Exercise description:
Return copies of the lines below that mention "right".

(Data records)
(** C37: [egg_buffer_get_byte_array] on data from anywhere stays inside the
    buffer: it reports failure, or the NULL array, or a piece of the data that
    ends at the offset it returns. *)
Theorem buffer_get_byte_array_safe (b : EggBuffer) (off : Z) :
  buffer_wf b -> 0 <= off -> bytes (content b) ->
  egg_buffer_get_byte_array b off = Ok (None, buffer_fail b) \/
  egg_buffer_get_byte_array b off = Ok (Some (None, off + 4), b) \/
  exists pre v post, content b = pre ++ v ++ post /\ Zlen pre = off + 4 /\
    egg_buffer_get_byte_array b off = Ok (Some (Some v, Zlen (pre ++ v)), b).
Proof.
  intros Hwf Hoff Hby. pose proof (wf_len _ Hwf). pose proof (wf_cap _ Hwf).
  unfold egg_buffer_get_byte_array.
  destruct (get_uint32_cases b off Hwf Hoff Hby) as [->|(n & -> & Hn & Hfit)]; [by left|].
  run. destruct (Z.eqb_spec n 0xffffffff); [by right; left|].
  destruct (Z.leb_spec 0x7fffffff n); [by left|].
  destruct (out_of_buffer b (off + 4) n) eqn:E; [by left|].
  apply out_of_buffer_false in E as [E _]. right; right.
  destruct (content_split b (off + 4) n Hwf ltac:(lia) ltac:(lia) E) as (pre & v & post & Hc & Hp & Hv).
  exists pre, v, post. split_and!; [done|done|]. rewrite <- Hp, <- Hv at 1.
  rewrite (buffer_load_content b pre v post) by (done || lia). run.
  rewrite length_app, u64_small by lia. do 3 f_equal. f_equal. lia.
Qed.

Lemma buffer_get_byte_array_safe_witness :
  egg_buffer_get_byte_array (egg_buffer_init_static [0; 0; 0; 9; 1]) 0
  = Ok (None, buffer_fail (egg_buffer_init_static [0; 0; 0; 9; 1])).
Proof.
  destruct (buffer_get_byte_array_safe (egg_buffer_init_static [0; 0; 0; 9; 1]) 0)
    as [H|[H|(pre & v & post & _ & _ & H)]].
  - constructor; simpl; lia.
  - lia.
  - decide_now.
  - exact H.
  - vm_compute in H. discriminate H.
  - vm_compute in H. discriminate H.
Defined.

(** The count 0xffffffff wraps the size of the pointer array to zero: reading
    such a vector stores its first string outside the array. *)
Lemma get_stringv_count_wraps (a : nat) :
  egg_buffer_get_stringv realloc_zeroed
    (egg_buffer_init_static (replicate 8 255)) 0 (Some a) = Ub.
Proof. vm_compute. reflexivity. Qed.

Task output:
  run. destruct (Z.eqb_spec n 0xffffffff); [by right; left|].
  apply out_of_buffer_false in E as [E _]. right; right.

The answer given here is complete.